● ABOUT THIS EXERCISE
Using the records that appear below, write out exactly the lines from the one with "(** A separator" through the one with "Definition group3 (sep", keeping both end lines.

● Records from a data collection
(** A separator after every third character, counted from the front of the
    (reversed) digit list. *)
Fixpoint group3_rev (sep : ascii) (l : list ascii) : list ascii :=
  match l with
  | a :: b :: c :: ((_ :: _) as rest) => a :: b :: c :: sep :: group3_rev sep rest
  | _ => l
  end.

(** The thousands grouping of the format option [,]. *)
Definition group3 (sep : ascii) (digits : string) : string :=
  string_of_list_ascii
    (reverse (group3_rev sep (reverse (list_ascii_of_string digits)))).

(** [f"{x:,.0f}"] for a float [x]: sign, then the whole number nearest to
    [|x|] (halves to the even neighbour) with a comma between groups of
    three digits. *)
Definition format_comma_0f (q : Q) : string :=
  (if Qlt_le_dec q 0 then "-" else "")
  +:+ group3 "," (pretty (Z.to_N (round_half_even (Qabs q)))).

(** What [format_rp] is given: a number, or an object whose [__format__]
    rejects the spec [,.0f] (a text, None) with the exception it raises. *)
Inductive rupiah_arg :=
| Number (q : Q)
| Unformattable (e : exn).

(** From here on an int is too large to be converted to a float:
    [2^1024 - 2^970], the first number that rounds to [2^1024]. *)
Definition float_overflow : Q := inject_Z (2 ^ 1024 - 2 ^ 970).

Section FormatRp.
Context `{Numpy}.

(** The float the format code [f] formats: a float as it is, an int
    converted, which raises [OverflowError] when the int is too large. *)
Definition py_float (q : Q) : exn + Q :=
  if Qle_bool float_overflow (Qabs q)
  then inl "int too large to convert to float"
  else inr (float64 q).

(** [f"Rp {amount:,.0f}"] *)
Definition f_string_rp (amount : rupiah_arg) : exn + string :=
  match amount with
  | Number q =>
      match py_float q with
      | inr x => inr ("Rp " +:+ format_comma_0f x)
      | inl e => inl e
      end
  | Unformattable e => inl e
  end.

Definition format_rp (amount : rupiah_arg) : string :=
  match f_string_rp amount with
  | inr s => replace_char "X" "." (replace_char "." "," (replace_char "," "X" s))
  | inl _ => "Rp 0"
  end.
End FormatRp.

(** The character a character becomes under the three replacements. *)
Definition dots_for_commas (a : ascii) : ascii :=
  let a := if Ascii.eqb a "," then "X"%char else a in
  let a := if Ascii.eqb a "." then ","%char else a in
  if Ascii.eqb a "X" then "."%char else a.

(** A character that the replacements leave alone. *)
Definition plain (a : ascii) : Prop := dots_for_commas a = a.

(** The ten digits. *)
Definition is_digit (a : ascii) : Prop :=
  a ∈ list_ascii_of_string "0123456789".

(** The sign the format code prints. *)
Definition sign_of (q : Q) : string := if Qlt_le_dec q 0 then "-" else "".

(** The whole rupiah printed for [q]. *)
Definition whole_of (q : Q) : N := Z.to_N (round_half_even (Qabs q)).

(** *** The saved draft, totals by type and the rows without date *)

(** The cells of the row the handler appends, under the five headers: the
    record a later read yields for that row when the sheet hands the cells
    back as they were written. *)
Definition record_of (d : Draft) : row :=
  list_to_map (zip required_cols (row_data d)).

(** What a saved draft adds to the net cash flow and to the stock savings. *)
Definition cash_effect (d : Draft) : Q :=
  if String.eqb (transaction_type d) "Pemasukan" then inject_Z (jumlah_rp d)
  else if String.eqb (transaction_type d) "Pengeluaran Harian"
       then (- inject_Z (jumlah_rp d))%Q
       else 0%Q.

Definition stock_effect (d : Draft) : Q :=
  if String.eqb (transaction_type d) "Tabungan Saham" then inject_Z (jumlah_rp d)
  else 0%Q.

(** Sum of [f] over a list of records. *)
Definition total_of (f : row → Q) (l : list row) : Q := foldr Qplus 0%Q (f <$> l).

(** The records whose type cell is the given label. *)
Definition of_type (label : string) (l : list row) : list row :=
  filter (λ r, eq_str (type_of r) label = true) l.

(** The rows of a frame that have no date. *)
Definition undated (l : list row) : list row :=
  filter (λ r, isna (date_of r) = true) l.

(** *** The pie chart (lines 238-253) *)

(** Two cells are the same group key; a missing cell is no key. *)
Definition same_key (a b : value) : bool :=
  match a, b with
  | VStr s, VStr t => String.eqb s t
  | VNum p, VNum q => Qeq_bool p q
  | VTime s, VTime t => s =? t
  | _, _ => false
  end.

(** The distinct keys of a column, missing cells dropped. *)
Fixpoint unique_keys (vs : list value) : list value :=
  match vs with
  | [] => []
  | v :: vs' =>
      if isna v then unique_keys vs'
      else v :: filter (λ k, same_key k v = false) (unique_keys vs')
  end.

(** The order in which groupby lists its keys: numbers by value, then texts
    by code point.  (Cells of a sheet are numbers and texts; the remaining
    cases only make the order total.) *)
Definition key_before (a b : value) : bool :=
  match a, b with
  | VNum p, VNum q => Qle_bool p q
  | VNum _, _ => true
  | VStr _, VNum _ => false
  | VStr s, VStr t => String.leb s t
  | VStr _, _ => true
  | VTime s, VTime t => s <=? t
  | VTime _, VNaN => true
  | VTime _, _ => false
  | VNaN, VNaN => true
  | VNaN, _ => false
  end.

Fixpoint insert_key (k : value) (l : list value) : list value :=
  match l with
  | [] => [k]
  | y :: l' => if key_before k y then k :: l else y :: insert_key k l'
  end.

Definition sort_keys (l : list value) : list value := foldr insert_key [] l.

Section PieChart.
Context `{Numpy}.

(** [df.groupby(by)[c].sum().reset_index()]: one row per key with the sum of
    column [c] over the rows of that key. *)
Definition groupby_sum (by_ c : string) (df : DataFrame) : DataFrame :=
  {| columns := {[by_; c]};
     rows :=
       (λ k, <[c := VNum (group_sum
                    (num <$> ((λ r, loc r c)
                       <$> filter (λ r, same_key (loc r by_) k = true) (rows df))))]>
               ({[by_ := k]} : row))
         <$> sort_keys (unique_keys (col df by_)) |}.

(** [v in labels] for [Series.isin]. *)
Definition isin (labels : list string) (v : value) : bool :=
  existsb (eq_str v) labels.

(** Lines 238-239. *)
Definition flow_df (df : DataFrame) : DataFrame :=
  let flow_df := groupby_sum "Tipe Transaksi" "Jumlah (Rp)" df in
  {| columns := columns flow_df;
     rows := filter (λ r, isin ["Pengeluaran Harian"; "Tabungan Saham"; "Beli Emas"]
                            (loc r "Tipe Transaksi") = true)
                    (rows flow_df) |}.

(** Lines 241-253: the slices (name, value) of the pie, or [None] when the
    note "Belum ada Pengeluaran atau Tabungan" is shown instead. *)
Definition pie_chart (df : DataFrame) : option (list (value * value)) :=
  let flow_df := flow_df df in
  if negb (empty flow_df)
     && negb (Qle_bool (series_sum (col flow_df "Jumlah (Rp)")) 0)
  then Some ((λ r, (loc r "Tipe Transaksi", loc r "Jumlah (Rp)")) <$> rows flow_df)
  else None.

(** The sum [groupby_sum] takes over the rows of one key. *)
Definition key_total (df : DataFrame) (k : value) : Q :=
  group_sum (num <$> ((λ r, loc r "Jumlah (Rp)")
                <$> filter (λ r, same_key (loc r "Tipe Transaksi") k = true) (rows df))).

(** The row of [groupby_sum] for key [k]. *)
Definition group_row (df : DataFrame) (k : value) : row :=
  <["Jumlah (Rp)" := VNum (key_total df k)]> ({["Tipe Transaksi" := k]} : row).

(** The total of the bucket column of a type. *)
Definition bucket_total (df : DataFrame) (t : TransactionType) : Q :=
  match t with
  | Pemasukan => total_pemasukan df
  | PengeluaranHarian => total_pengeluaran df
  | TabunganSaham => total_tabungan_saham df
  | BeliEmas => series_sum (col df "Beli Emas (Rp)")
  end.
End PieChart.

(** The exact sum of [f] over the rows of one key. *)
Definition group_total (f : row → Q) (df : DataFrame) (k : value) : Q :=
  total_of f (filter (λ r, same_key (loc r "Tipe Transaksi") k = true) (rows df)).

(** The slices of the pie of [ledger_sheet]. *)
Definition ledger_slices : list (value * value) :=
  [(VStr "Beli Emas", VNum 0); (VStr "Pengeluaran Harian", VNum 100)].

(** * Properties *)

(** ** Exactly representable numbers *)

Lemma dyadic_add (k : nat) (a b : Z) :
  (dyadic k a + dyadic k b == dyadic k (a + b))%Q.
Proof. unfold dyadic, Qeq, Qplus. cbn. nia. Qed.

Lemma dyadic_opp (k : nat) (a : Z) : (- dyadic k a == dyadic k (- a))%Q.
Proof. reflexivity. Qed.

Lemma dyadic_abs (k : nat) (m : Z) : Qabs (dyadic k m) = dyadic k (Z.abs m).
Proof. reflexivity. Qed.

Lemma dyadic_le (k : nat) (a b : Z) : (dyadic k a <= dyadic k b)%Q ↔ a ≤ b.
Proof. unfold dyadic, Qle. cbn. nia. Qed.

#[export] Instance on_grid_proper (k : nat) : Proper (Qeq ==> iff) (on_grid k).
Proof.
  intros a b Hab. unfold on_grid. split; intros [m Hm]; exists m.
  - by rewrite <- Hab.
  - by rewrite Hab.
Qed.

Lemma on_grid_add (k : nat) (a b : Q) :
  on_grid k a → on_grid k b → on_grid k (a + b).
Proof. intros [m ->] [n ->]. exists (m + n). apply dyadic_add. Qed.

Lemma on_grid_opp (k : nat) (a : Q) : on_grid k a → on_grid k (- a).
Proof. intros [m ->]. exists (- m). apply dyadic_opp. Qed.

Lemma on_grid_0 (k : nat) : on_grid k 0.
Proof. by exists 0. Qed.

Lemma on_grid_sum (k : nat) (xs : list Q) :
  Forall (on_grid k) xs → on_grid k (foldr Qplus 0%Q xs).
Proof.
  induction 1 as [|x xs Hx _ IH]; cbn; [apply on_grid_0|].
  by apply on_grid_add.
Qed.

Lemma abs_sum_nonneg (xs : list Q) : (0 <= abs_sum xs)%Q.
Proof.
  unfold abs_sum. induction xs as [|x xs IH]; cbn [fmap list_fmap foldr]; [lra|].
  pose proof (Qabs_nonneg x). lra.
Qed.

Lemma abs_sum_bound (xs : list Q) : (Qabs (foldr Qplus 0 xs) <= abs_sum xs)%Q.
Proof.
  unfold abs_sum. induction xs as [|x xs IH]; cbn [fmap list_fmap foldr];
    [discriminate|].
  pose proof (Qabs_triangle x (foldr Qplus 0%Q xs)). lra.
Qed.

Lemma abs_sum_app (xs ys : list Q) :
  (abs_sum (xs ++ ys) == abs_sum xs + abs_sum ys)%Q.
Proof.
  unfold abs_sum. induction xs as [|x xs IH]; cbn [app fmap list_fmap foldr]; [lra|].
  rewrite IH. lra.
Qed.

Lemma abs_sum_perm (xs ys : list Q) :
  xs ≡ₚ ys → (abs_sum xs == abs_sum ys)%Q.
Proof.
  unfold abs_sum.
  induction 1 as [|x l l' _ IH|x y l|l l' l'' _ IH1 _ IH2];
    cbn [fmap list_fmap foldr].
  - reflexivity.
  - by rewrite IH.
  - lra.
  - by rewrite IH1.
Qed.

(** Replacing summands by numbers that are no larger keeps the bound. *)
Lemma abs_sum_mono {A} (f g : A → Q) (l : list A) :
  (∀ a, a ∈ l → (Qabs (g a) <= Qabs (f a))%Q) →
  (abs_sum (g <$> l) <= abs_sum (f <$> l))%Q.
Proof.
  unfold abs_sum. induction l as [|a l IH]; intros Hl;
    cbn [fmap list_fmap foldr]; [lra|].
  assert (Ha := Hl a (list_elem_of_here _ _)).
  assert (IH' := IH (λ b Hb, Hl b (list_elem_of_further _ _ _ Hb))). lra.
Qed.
==
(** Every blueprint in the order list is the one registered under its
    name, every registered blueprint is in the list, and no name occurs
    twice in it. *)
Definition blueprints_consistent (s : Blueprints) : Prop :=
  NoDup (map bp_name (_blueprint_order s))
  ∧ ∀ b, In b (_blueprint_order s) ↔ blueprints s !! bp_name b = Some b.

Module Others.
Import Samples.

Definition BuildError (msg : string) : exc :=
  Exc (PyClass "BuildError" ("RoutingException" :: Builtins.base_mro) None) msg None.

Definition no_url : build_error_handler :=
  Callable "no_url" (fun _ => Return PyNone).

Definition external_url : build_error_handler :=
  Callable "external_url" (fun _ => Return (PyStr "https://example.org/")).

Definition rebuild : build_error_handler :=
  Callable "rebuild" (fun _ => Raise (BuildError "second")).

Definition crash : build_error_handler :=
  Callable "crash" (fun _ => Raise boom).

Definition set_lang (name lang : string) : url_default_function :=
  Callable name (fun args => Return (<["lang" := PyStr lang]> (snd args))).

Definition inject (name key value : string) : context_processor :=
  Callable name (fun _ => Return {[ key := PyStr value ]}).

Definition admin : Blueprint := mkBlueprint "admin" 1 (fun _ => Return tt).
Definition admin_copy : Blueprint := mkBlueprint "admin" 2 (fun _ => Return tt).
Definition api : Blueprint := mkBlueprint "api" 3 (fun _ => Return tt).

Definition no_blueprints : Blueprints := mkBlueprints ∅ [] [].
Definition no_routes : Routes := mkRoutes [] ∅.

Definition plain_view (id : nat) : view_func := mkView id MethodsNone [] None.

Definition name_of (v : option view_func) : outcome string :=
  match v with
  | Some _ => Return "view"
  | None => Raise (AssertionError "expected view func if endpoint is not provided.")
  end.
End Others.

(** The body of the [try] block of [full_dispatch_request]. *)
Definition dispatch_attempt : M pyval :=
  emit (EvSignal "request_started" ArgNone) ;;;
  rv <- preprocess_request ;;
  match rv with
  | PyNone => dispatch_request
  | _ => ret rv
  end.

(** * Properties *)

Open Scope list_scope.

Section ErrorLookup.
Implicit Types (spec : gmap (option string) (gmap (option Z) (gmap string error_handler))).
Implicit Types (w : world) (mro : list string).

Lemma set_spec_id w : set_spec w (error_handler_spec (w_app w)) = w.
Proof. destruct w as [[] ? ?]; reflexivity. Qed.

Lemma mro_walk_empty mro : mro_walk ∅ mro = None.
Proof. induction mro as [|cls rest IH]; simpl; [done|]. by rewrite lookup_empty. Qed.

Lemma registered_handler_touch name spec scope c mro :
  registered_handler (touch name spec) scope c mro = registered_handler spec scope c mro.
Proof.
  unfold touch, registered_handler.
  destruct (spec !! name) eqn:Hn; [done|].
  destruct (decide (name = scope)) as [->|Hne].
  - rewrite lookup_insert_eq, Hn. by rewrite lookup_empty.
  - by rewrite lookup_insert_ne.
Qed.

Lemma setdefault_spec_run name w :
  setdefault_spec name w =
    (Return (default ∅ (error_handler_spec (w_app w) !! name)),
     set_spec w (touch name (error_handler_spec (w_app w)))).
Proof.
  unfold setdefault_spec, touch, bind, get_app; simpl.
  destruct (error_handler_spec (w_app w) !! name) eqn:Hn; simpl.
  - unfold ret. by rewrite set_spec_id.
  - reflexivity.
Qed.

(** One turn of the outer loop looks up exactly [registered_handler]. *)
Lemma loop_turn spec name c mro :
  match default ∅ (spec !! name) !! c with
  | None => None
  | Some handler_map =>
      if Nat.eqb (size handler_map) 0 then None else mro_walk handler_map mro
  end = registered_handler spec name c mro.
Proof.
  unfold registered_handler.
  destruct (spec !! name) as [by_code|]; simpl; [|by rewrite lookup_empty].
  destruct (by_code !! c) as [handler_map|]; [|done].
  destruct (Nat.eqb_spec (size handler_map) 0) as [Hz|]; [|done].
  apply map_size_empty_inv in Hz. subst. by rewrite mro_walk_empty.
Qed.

● EXERCISE SOLUTION
(** A separator after every third character, counted from the front of the
    (reversed) digit list. *)
Fixpoint group3_rev (sep : ascii) (l : list ascii) : list ascii :=
  match l with
  | a :: b :: c :: ((_ :: _) as rest) => a :: b :: c :: sep :: group3_rev sep rest
  | _ => l
  end.

(** The thousands grouping of the format option [,]. *)
Definition group3 (sep : ascii) (digits : string) : string :=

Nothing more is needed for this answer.